Avec des moyens très limités, le cinéaste parvient à nouer des contacts avec les autorités cambodgiennes afin de tourner son film dans des paysages proches de ceux qui ont vu se dérouler cette sanglante guerre d’indépendance entre 1946 et 1954. Une fois la collaboration du Cambodge acquise, Schoendoerffer réunit une équipe de techniciens qui furent autrefois ses compagnons d’armes (dont le photographe Raoul Coutard à qui l’on doit la superbe photo en noir et blanc du film) et quelques acteurs prêts à tenter l’aventure. Dès lors, le réalisateur emploie la technique du tournage-guérilla en imposant à toute l’équipe (une douzaine de personnes seulement) un entrainement militaire, des heures de travail qui correspondent à celles des personnages et un parcours périlleux dans la jungle au rythme des soldats.

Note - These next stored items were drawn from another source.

(** X16: a [run] that returns leaves nothing to do for a [run] with
    [overwrite=False]: the folder of every experiment of the batch then
    exists, those gone through because building the experiment made it (as
    the specification has [make_meltsfolder] do) and the others because they
    were skipped for it.  So running again with [overwrite=False] returns
    after ["Starting 0 Calculations."] without a single call. *)
Theorem run_again_does_nothing self ow exclude sl w b exclude' sl' :
  batches w !! self = Some b →
  (MeltsBatch.run self ow exclude sl w).2 = inr tt →
  (∀ e, e ∈ experiments b →
     dir b ++ [e.1.1] ∈ folders (MeltsBatch.run self ow exclude sl w).1) ∧
  (MeltsBatch.run self false exclude' sl'
     (MeltsBatch.run self ow exclude sl w).1).2 = inr tt ∧
  calls (MeltsBatch.run self false exclude' sl'
           (MeltsBatch.run self ow exclude sl w).1).1
    = calls (MeltsBatch.run self ow exclude sl w).1 ∧
  ∃ d, log (MeltsBatch.run self false exclude' sl'
              (MeltsBatch.run self ow exclude sl w).1).1
        = log (MeltsBatch.run self ow exclude sl w).1
          ++ [Starting 0; Complete d].
Proof.
  intros Hb Hret.
  assert (Hwp : wp (MeltsBatch.run self ow exclude sl)
            (λ _ w',
               (∃ b', batches w' !! self = Some b' ∧
                      dir b' = dir b ∧ experiments b' = experiments b) ∧
               folders w ⊆ folders w' ∧
               ∀ e, e ∈ selection b ow (folders w) →
                    dir b ++ [e.1.1] ∈ folders w')
            (λ _ _, True) w).
  { apply (run_wp _ _ _ _ _ _ _ _ Hb). wp_step.
    eapply wp_mono;
      [apply (loop_folders self (exclude_object exclude) sl
                (set_started (Some (time_time (calls w))) b) _
                (loop_entry self b ow w) (loop_entry_batch _ _ _ _ Hb))| |done].
    intros _ w1 (Hbs & Hsub & Hall).
    assert (Hb1 : batches w1 !! self
                  = Some (set_started (Some (time_time (calls w))) b)).
    { rewrite Hbs. by apply loop_entry_batch. }
    eapply wp_mono; [apply (finish_spec _ _ _ _ Hb1)| |done].
    intros _ w2 (_ & _ & _ & Hfs & _ & Hb2).
    rewrite Hfs. split; [|done].
    eexists. split; [exact Hb2|]. done. }
  apply wp_out in Hwp. rewrite Hret in Hwp.
  destruct Hwp as ((b' & Hb' & Hdir & Hexps) & Hsub & Hall).
  assert (Hexist : ∀ e, e ∈ experiments b →
            dir b ++ [e.1.1] ∈ folders (MeltsBatch.run self ow exclude sl w).1).
  { intros e He.
    destruct (decide (dir b ++ [e.1.1] ∈ folders w)) as [Hin|Hnin].
    - by apply Hsub.
    - apply Hall. destruct ow; [done|]. cbn [selection].
      unfold MeltsBatch.pending. apply list_elem_of_filter. split; [|done].
      by rewrite negb_true_iff, bool_decide_eq_false. }
  split; [done|].
  assert (Hsel : selection b' false (folders (MeltsBatch.run self ow exclude sl w).1) = []).
  { cbn [selection]. apply pending_all_exist. rewrite Hdir, Hexps. done. }
  pose proof (run_of_empty_selection self false exclude' sl' _ b' Hb' Hsel)
    as (H1 & H2 & H3 & _).
  done.
Qed.

End RunAgain.

(** ** The further properties at work on sample batches *)

Lemma experiment_without_meltsfile_witness :
  (MeltsExperiment.__init__ (O := Sample.quiet) "MeltsExperiment" [] None None
     (MeltsBatch.loaded ∅)).2
  = inl (AttributeError "meltsfile").
Proof.
  apply (proj2 (proj2 (proj2
           (experiment_without_meltsfile (O := Sample.quiet)
              "MeltsExperiment" [] None (MeltsBatch.loaded ∅))))).
  reflexivity.
Defined.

Un style docu-fiction précurseur des films de guerre des années 90
A la manière d’un reportage pris sur le vif, Schoendoerffer s’interdit tout mouvement d’appareil complexe et préfère avoir recours à la caméra portée à l’épaule, anticipant ainsi de plusieurs décennies certaines figures de style récurrentes du film de guerre. Provoquant une immersion totale du spectateur à la suite des soldats de l’armée française (et de nombreux auxiliaires indochinois), le réalisateur ne juge à aucun moment les acteurs du conflit et, avec bienveillance, préfère se concentrer sur le calvaire des hommes pris au piège de cet enfer vert. Ici, point de nostalgie pour une Indochine coloniale, ni même de critique envers les agissements de l’armée, juste des êtres humains qui font leur devoir avec une certaine fierté, mais aussi une bonne dose de souffrance et de sacrifice de soi.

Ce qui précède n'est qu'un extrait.